The typical clinical findings are progressive painless infiltration of both eyelids or growth starting in one eyelid, later involving the other. The infiltration of the eyelids results in an monocle-like appearance.2,3,5,7,9 Diagnosis arises from careful CT and MRI of the orbit and proper histologic investigation. In case of suspicion of misdiagnose, secondary biopsy and scans should be performed immediately. Histologic differential diagnosis includes cutaneous neoplasms that may contain signet ring cells, such as basal and squamous cell carcinoma, melanocytic tumors, cylindroma or lymphoma, which are consistent with eyelid development.5,8
Treatment of primary histiocytoid eccrine sweat gland carcinoma of the eyelid requires excision with wide margins and sometimes orbital exenteration.5 Adjuvant therapy includes radiotherapy and chemotherapy with 5-fluorouracil.5,7 In some cases, a rapid progression of the tumor after surgical resection can be observed.1 The same situation can occur after radiotherapy alone. In the present case, the tumor was unresponsive to radiotherapy and continued to grow. A wide excision with orbital exenteration and postsurgical radiotherapy was performed, which was useful for local control. Unfortunately, a second primary histiocytoid eccrine sweat gland carcinoma of the right eyelid was diagnosed. At that time, the tumor was successfully treated with radiotherapy. It is unknown whether the second malignancy, after two years, was radiotherapy-dependent or unrelated.
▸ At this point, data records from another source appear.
(** [-0.05f * (x * x) + 175] below 40, [-0.001f * (x * x) + 75.0f] from
    there on. *)
Definition arc_char_max (x : Z) : f32 :=
  if x <? 40 then
    F32.add (F32.mul (SFopp (F32.div (F32.of_int 5) (F32.of_int 100))) (F32.of_int (x * x)))
            (F32.of_int 175)
  else
    F32.add (F32.mul (SFopp (F32.div (F32.of_int 1) (F32.of_int 1000))) (F32.of_int (x * x)))
            (F32.of_int 75).

(** [std::max<float>(-0.1f * (x * x) + 50.0f, 10)] *)
Definition arc_char_min (x : Z) : f32 :=
  let a := F32.add (F32.mul (SFopp (F32.div (F32.of_int 1) (F32.of_int 10))) (F32.of_int (x * x)))
                   (F32.of_int 50) in
  let b := F32.of_int 10 in
  if SFltb a b then b else a.

(** [(contour[(best + 15) % n] + contour[(best - 15 + n) % n]) / 2] *)
Definition centre_of_mass (contour : Contour) (best : Z) : option Point :=
  a ← at_ contour (wrap64 (best + 15) mod size contour);
  b ← at_ contour (wrap64 (best - 15 + size contour) mod size contour);
  Some (pdiv (padd a b) 2).

(** State of the loop over the hull: [last], [best], [best_score] and
    the candidates emitted so far. *)
Record cluster_state : Type := mkCluster {
  last : Z;
  best : Z;
  best_score : Z;
  m_Candidates : list Candidate
}.

Section Detect.
(** What the tracker takes from OpenCV and the C library:
    - [findContours mask region]: the external contours of
      [mask(region)], without approximation, offset by [region.tl()];
    - [convexHull contour]: the hull as indices into the contour;
    - [arc_angle v u]: [fmod(360.0f + signed_angle_between(v, u), 360.0f)],
      the angle in degrees computed with [atan2]; [Angle.arc_angle]
      below is this function.
    Taking [mask(m_TrackingRegion)] raises an OpenCV error when the
    region leaves the mask; that error is not modelled, the results
    on [detect] are about the calls that return. *)
Variable findContours : Mask -> Rect -> list Contour.
Variable convexHull : Contour -> list Z.
Variable arc_angle : Point -> Point -> f32.

(** Twice [cv::contourArea(contour)]: the absolute value of the
    shoelace sum. *)
Definition contourArea2 (contour : Contour) : Z :=
  match contour with
  | [] => 0
  | p0 :: _ =>
      Z.abs (fst (foldl (fun '(acc, prev) p =>
                           (acc + (px prev * py p - px p * py prev), p))
                        (0, List.last contour p0) contour))
  end.

(** The steps [i = 4 .. ARC_TEST_LENGTH + 3] of [arc_score], from step
    [i] on, [n] steps being left. *)
Fixpoint arc_walk (region : Rect) (contour : Contour) (index : Z) (ref : Point)
         (n : nat) (i : Z) (score : Z) : option Z :=
  match n with
  | O => Some score
  | S n' =>
      prev ← at_ contour (wrap64 (index - i + size contour) mod size contour);
      next ← at_ contour (wrap64 (index + i) mod size contour);
      if edge_test region prev || edge_test region next then Some score
      else
        let angle := arc_angle (psub next ref) (psub prev ref) in
        if SFltb angle (arc_char_min i) || SFltb (arc_char_max i) angle
        then Some score
        else arc_walk region contour index ref n' (i + 1) (score + 1)
  end.

Definition arc_score (region : Rect) (contour : Contour) (index : Z) : option Z :=
  ref ← at_ contour index;
  if edge_test region ref then Some 0
  else arc_walk region contour index ref (Z.to_nat ARC_TEST_LENGTH) 4 0.

(** Position in the hull of its first point on the region edge, or the
    size of the hull when there is none. *)
Fixpoint find_offset (region : Rect) (contour : Contour) (hull : list Z) (offset : Z)
  : option Z :=
  match hull with
  | [] => Some offset
  | h :: rest =>
      p ← at_ contour h;
      if edge_test region p then Some offset
      else find_offset region contour rest (offset + 1)
  end.

(** One iteration of the loop over the extremities. *)
Definition cluster_step (region : Rect) (contour : Contour) (index : Z)
           (st : cluster_state) : option cluster_state :=
  score ← arc_score region contour index;
  ci ← at_ contour index;
  cl ← at_ contour (last st);
  let v := psub ci cl in
  st1 ←
    (if NONMAX_PROXIMIITY <? pdot v v then
       cands ←
         (if best st =? -1 then Some (m_Candidates st)
          else
            tip ← at_ contour (best st);
            c ← centre_of_mass contour (best st);
            Some (m_Candidates st ++ [(tip, c)]));
       Some (mkCluster index (-1) ARC_MIN_SCORE cands)
     else Some (mkCluster index (best st) (best_score st) (m_Candidates st)));
  if best_score st1 <? score
  then Some (mkCluster (last st1) index score (m_Candidates st1))
  else Some st1.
The clinical course of primary histiocytoid eccrine sweat gland carcinoma is usually protracted for several years.9 Recurrences can be expected and metastases can reach lymph nodes, parotid gland, skin, lung, or liver.4,5,7,9 To the best of the authors' knowledge, this is the first case of bilateral histiocytoid variant of eccrine sweat gland carcinoma of eyelids.
Early diagnosis is paramount in histiocytoid eccrine sweat gland carcinoma of the eyelid. Radical surgery is the first choice treatment. A long follow-up is recommended, and bilateral involvement is possible.
The authors declare no conflicts of interest.